README.md
In kenarab/COVID19: COVID-19 data processing

COVID19analytics

This package curate (downloads, clean, consolidate, smooth) data from Johns Hopkins and Our world in data for analysing international outbreak of COVID-19.

It includes several visualizations of the COVID-19 international outbreak.

COVID19DataProcessor generates curated series
visualizations by Yanchang Zhao are included in ReportGenerator R6 object
More visualizations included int ReportGeneratorEnhanced R6 object
Visualizations ReportGeneratorDataComparison compares all countries counting epidemy day 0 when confirmed cases > n (i.e. n = 100).

Package

| Release | Usage | Development | |:---------------------------------------------------------------------------------------------------------------------|:---------------------------------------------------------------------------------------------------------|:-------------------------------------------------------------------------------------------------------------------------------------------------------------------------------------------------------| | | | | | | | | | | | |

How to get started (Development version)

Install the R package using the following commands on the R console:

# install.packages("devtools")
devtools::install_github("rOpenStats/COVID19analytics", build_opts = NULL)

First configurate environment variables with your preferred configurations in ~/.Renviron. COVID19analytics_data_dir is mandatory while COVID19analytics_credits can be configured if you want to publish your own research with space separated alias.
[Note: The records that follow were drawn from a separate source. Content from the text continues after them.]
Lemma set_cpu_accessible s m f size ea ps :
  sr s = sr (cpu m) -> msr s = msr (cpu m) -> accessible m f size ea ps -> accessible (set_cpu s m) f size ea ps.
Proof.
  intros E1 E2 [A1 A2 A3 A4 A5]. constructor; try done.
  - cbn [cpu set_cpu]. rewrite E2. done.
  - intros i Hi. rewrite <- (A5 i Hi). unfold byte_pointer, translate. cbn [cpu memory set_cpu]. rewrite E2, set_cpu_reference by done. done.
Qed.

Lemma set_cpu_untranslated s m f size ea : sr s = sr (cpu m) -> untranslated (set_cpu s m) f size ea = untranslated m f size ea.
Proof. intros E. unfold untranslated. rewrite !set_cpu_reference by done. done. Qed.

Lemma set_cpu_id m : set_cpu (cpu m) m = m.
Proof. by destruct m. Qed.

Lemma set_devices_id m : set_devices (devices m) m = m.
Proof. by destruct m. Qed.
End Registers.

(** ** The tables of loads and stores *)

Section Tables.
Context {D : Type} `{MmuHost D} `{LoadStoreHost D}.
Implicit Types m : Mmu D.

(** How an instruction finds its address, and what it requires of it. *)
Record form := mk_form {
  f_ea : Z -> PowerPCState -> Z;
  f_size : Z;
  f_update : bool;
  f_aligned : bool
}.

(** The four instructions of a family. *)
Definition forms {B} (size : Z) (al : bool) (h hu hux hx : Z -> M D unit) (x : B) : list ((Z -> M D unit) * form * B) :=
  [(h, mk_form Helper_Get_EA size false al, x); (hu, mk_form Helper_Get_EA_U size true al, x);
   (hux, mk_form Helper_Get_EA_UX size true al, x); (hx, mk_form Helper_Get_EA_X size false al, x)].

Definition indexed {B} (size : Z) (al : bool) (hx : Z -> M D unit) (x : B) : list ((Z -> M D unit) * form * B) :=
  [(hx, mk_form Helper_Get_EA_X size false al, x)].

(** The loads, with what they do to the registers. *)
Definition loads : list ((Z -> M D unit) * form * (Z -> Z -> Z -> PowerPCState -> PowerPCState)) :=
  forms 1 false lbz lbzu lbzux lbzx (fun inst _ => put_gpr (RD inst)) ++
  forms 2 false lhz lhzu lhzux lhzx (fun inst _ => put_gpr (RD inst)) ++
  forms 2 false lha lhau lhaux lhax (fun inst _ v => put_gpr (RD inst) (u32 (s16 v))) ++
  forms 4 false lwz lwzu lwzux lwzx (fun inst _ => put_gpr (RD inst)) ++
  indexed 2 false lhbrx (fun inst _ v => put_gpr (RD inst) (swap16 v)) ++
  indexed 4 false lwbrx (fun inst _ v => put_gpr (RD inst) (swap32 v)) ++
  forms 8 true lfd lfdu lfdux lfdx (fun inst _ => put_ps0 (FD inst)) ++
  forms 4 true lfs lfsu lfsux lfsx (fun inst _ v s => put_ps1 (FD inst) (ConvertToDouble v) (put_ps0 (FD inst) (ConvertToDouble v) s)) ++
  indexed 4 true lwarx (fun inst a v s => set_reserve_address a (set_reserve true (put_gpr (RD inst) v s))).

(** The stores, with the value they store. *)
Definition stores : list ((Z -> M D unit) * form * (Z -> PowerPCState -> Z)) :=
  forms 1 false stb stbu stbux stbx (fun inst s => u8 (rGPR s (RS inst))) ++
  forms 2 false sth sthu sthux sthx (fun inst s => u16 (rGPR s (RS inst))) ++
  forms 4 false stw stwu stwux stwx (fun inst s => rGPR s (RS inst)) ++
  indexed 2 false sthbrx (fun inst s => swap16 (u16 (rGPR s (RS inst)))) ++
  indexed 4 false stwbrx (fun inst s => swap32 (rGPR s (RS inst))) ++
  forms 8 true stfd stfdu stfdux stfdx (fun inst s => riPS0 s (FS inst)) ++
  forms 4 true stfs stfsu stfsux stfsx (fun inst s => ConvertToSingle (riPS0 s (FS inst))) ++
  indexed 4 true stfiwx (fun inst s => u32 (riPS0 s (FS inst))).

Definition read_of (size : Z) : Z -> M D Z :=
  match size with 1 => Read_U8 | 2 => Read_U16 | 4 => Read_U32 | _ => Read_U64 end.
Definition write_of (size : Z) : Z -> Z -> M D unit :=
  match size with 1 => Write_U8 | 2 => Write_U16 | 4 => Write_U32 | _ => Write_U64 end.

Definition require_aligned (al : bool) (a : Z) (x : M D unit) : M D unit := if al then aligned a x else x.
Definition after (f : form) (inst a : Z) (s : PowerPCState) : PowerPCState := if f_update f then put_gpr (RA inst) a s else s.

(** Every load is an instance of one scheme, and every store of another. *)
Lemma load_scheme h f put inst m :
  In (h, f, put) loads ->
  let a := f_ea f inst (cpu m) in
  h inst m = require_aligned (f_aligned f) a (v ← read_of (f_size f) a;
    unless_DSI (fun s => after f inst a (put inst a v s))) m.
Proof.
  intros Hin. cbn [In app loads forms indexed] in Hin.
  destruct_or! Hin; try done; injection Hin as <- <- <-;
    lazymatch goal with
    | |- let a := _ in lhbrx _ _ = _ => idtac
    | |- let a := _ in lwbrx _ _ = _ => idtac
    | |- _ => reflexivity
    end.
  - unfold lhbrx, load, with_EA, gets, mbind, M_bind. cbn. destruct (Read_U16 _ m); done.
  - unfold lwbrx, load, with_EA, gets, mbind, M_bind. cbn. destruct (Read_U32 _ m); done.
Qed.

Lemma store_scheme h f val inst m :
  In (h, f, val) stores ->
  let a := f_ea f inst (cpu m) in
  let write := write_of (f_size f) (val inst (cpu m)) a in
  h inst m = require_aligned (f_aligned f) a (if f_update f then write;; unless_DSI (after f inst a) else write) m.
Proof.
  intros Hin. cbn [In app stores forms indexed] in Hin. destruct_or! Hin; try done; injection Hin as <- <- <-; try reflexivity.
  all: cbv zeta; cbn [f_ea f_size f_update f_aligned require_aligned];
    unfold stfd, stfdu, stfdux, stfdx, stfs, stfsu, stfsux, stfsx, stfiwx, with_EA, aligned, gets, mbind, M_bind; destruct (negb _); reflexivity.
Qed.

Lemma load_form h f put : In (h, f, put) loads -> width_ok (f_size f).
Proof. intros Hin. cbn [In app loads forms indexed] in Hin. destruct_or! Hin; try done; injection Hin as _ <- _; cbn; unfold width_ok; lia. Qed.

Lemma store_form h f val : In (h, f, val) stores -> width_ok (f_size f).
Proof. intros Hin. cbn [In app stores forms indexed] in Hin. destruct_or! Hin; try done; injection Hin as _ <- _; cbn; unfold width_ok; lia. Qed.

Lemma store_value h f val inst s : In (h, f, val) stores -> wf s -> inu (8 * f_size f) (val inst s).
Proof.
  intros Hin []. assert (G : forall i, inu 32 (rGPR s i)) by (intros; eapply arr_ok_zget; done || lia).
  assert (F : forall i, inu 64 (riPS0 s i)) by (intros; eapply arr_ok_zget; done || lia).
  cbn [In app stores forms indexed] in Hin. destruct_or! Hin; try done; injection Hin as _ <- <-; cbn [f_size].
  all: first [apply G | apply F | apply ConvertToSingle_range, F | apply swap32_range | apply wrapu_range; lia].

Qed.

(** No memory check is set: [Memcheck] then decides not to pause and changes
    nothing. *)
Definition no_memchecks : Prop := forall a v w size pc d, mem_check a v w size pc d = (false, d).

Lemma Memcheck_quiet a v w size m : no_memchecks -> Memcheck a v w size m = Done tt m.
Proof. intros N. unfold Memcheck. rewrite N, set_devices_id. done. Qed.

Lemma read_of_hardware size a m : no_memchecks -> width_ok size -> read_of size a m = ReadFromHardware Read size a m.
Proof.
  intros N W. unfold width_ok in W. destruct_or! W; subst; cbn [read_of]; unfold Read_U8, Read_U16, Read_U32, Read_U64, mbind, M_bind;
    destruct (ReadFromHardware _ _ _ _); try done; rewrite Memcheck_quiet; done.
Qed.

Lemma write_of_hardware size v a m : no_memchecks -> width_ok size -> write_of size v a m = WriteToHardware Write size a v m.
Proof.
  intros N W. unfold width_ok in W. destruct_or! W; subst; cbn [write_of]; unfold Write_U8, Write_U16, Write_U32, Write_U64, mbind, M_bind;
    rewrite Memcheck_quiet; done.
Qed.
Lemma Read_U32_hardware a m : no_memchecks -> Read_U32 a m = ReadFromHardware Read 4 a m.
Proof. intros N. apply (read_of_hardware 4 a m N). unfold width_ok. lia. Qed.

Lemma Write_U32_hardware v a m : no_memchecks -> Write_U32 v a m = WriteToHardware Write 4 a v m.
Proof. intros N. apply (write_of_hardware 4 v a m N). unfold width_ok. lia. Qed.

(** ** A store, then a load *)

Lemma unless_DSI_done g m : DSI_pending (cpu m) = false -> unless_DSI g m = Done tt (set_cpu (g (cpu m)) m).
Proof. intros E. unfold unless_DSI, registers, modify. rewrite E. done. Qed.

Lemma require_aligned_done al a x m : (al = true -> (a .& 3) = 0) -> require_aligned al a x m = x m.
Proof. intros E. unfold require_aligned, aligned. destruct al; [| done]. rewrite E by done. done. Qed.

Lemma after_segments f inst a s : sr (after f inst a s) = sr s /\ msr (after f inst a s) = msr s /\ Exceptions (after f inst a s) = Exceptions s.
Proof. unfold after. destruct (f_update f); done. Qed.

(** A store of memory. *)
Lemma store_memory h f val inst m ps :
  In (h, f, val) stores -> no_memchecks -> mmu_ok m -> wf (cpu m) -> DSI_pending (cpu m) = false ->
  let ea := f_ea f inst (cpu m) in
  accessible m Write (f_size f) ea ps -> (forall i, 0 <= i < f_size f -> outside_table m (ps i)) -> (f_aligned f = true -> (ea .& 3) = 0) ->
  exists m1, h inst m = Done tt (set_cpu (after f inst ea (cpu m)) m1) /\ frame m m1 /\ mmu_ok m1 /\
    (forall i, 0 <= i < f_size f -> load_u8 (memory m1) (ps i) = be_bytes (Z.to_nat (f_size f)) (val inst (cpu m)) !! Z.to_nat i) /\
    (forall q, outside_table m q -> (forall i, 0 <= i < f_size f -> q <> ps i) -> load_u8 (memory m1) q = load_u8 (memory m) q).
Proof.
  intros Hin N Hm Hs Hd ea Ha Hout Hal.
  destruct (WriteToHardware_ok m (f_size f) ea (val inst (cpu m)) ps Hm Ha Hout (store_value h f val inst _ Hin Hs)) as (m1 & E & F & Hm1 & L & U).
  exists m1. split_and!; try done. rewrite (store_scheme h f val inst m Hin). fold ea. cbv zeta. rewrite require_aligned_done by done.
  pose proof (frame_cpu _ _ F) as Ec. unfold after. destruct (f_update f) eqn:Eu.
  - unfold mbind, M_bind. rewrite write_of_hardware, E by (done || apply (acc_width _ _ _ _ _ Ha)).
    rewrite unless_DSI_done by (rewrite Ec; done). rewrite Ec. done.
  - rewrite write_of_hardware, E by (done || apply (acc_width _ _ _ _ _ Ha)). rewrite <- Ec, set_cpu_id. done.
Qed.

(** A load of bytes that are known. *)
Lemma load_value h f put inst m ps v :
  In (h, f, put) loads -> no_memchecks -> mmu_ok m -> DSI_pending (cpu m) = false ->
  let ea := f_ea f inst (cpu m) in
  accessible m Read (f_size f) ea ps -> (forall i, 0 <= i < f_size f -> outside_table m (ps i)) -> (f_aligned f = true -> (ea .& 3) = 0) ->
  inu (8 * f_size f) v -> (forall i, 0 <= i < f_size f -> load_u8 (memory m) (ps i) = be_bytes (Z.to_nat (f_size f)) v !! Z.to_nat i) ->
  exists m1, h inst m = Done tt (set_cpu (after f inst ea (put inst ea v (cpu m))) m1) /\ translated m m1.
Proof.
  intros Hin N Hm Hd ea Ha Hout Hal Hv Hb.
  destruct (ReadFromHardware_value m Read (f_size f) ea v ps Hm Ha Hout Hv Hb) as (m1 & E & X).
  exists m1. split; [| done]. rewrite (load_scheme h f put inst m Hin). fold ea. cbv zeta. rewrite require_aligned_done by done.
  pose proof (frame_cpu _ _ (tr_frame _ _ X)) as Ec.
  unfold mbind, M_bind. rewrite read_of_hardware, E by (done || apply (acc_width _ _ _ _ _ Ha)).
  rewrite unless_DSI_done by (rewrite Ec; done). rewrite Ec. done.
Qed.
Mention previous authors where corresponding

COVID19analytics_data_dir = "~/.R/COVID19analytics"
# If you want to generate your own reports
COVID19analytics_credits = "@alias1 @alias2 @aliasn"

How to use it

library(COVID19analytics) 
#> Warning: replacing previous import 'ggplot2::Layout' by 'lgr::Layout' when
#> loading 'COVID19analytics'
#> Warning: replacing previous import 'readr::col_factor' by 'scales::col_factor'
#> when loading 'COVID19analytics'
#> Warning: replacing previous import 'magrittr::not' by 'testthat::not' when
#> loading 'COVID19analytics'
#> Warning: replacing previous import 'dplyr::matches' by 'testthat::matches' when
#> loading 'COVID19analytics'
#> Warning: replacing previous import 'readr::edition_get' by
#> 'testthat::edition_get' when loading 'COVID19analytics'
#> Warning: replacing previous import 'magrittr::equals' by 'testthat::equals' when
#> loading 'COVID19analytics'
#> Warning: replacing previous import 'magrittr::is_less_than' by
#> 'testthat::is_less_than' when loading 'COVID19analytics'
#> Warning: replacing previous import 'readr::local_edition' by
#> 'testthat::local_edition' when loading 'COVID19analytics'
#> Warning: replacing previous import 'testthat::matches' by 'tidyr::matches' when
#> loading 'COVID19analytics'
#> Warning: replacing previous import 'magrittr::extract' by 'tidyr::extract' when
#> loading 'COVID19analytics'
library(dplyr)
#> 
#> Attaching package: 'dplyr'
#> The following objects are masked from 'package:stats':
#> 
#>     filter, lag
#> The following objects are masked from 'package:base':
#> 
#>     intersect, setdiff, setequal, union
library(knitr)
library(lgr)

log.dir <- file.path(getEnv("data_dir"), "logs")
dir.create(log.dir, recursive = TRUE, showWarnings = FALSE)
log.file <- file.path(log.dir, "covid19analytics.log")
lgr::get_logger("root")$add_appender(AppenderFile$new(log.file))
lgr::threshold("info", lgr::get_logger("root"))
lgr::threshold("info", lgr::get_logger("COVID19ARCurator"))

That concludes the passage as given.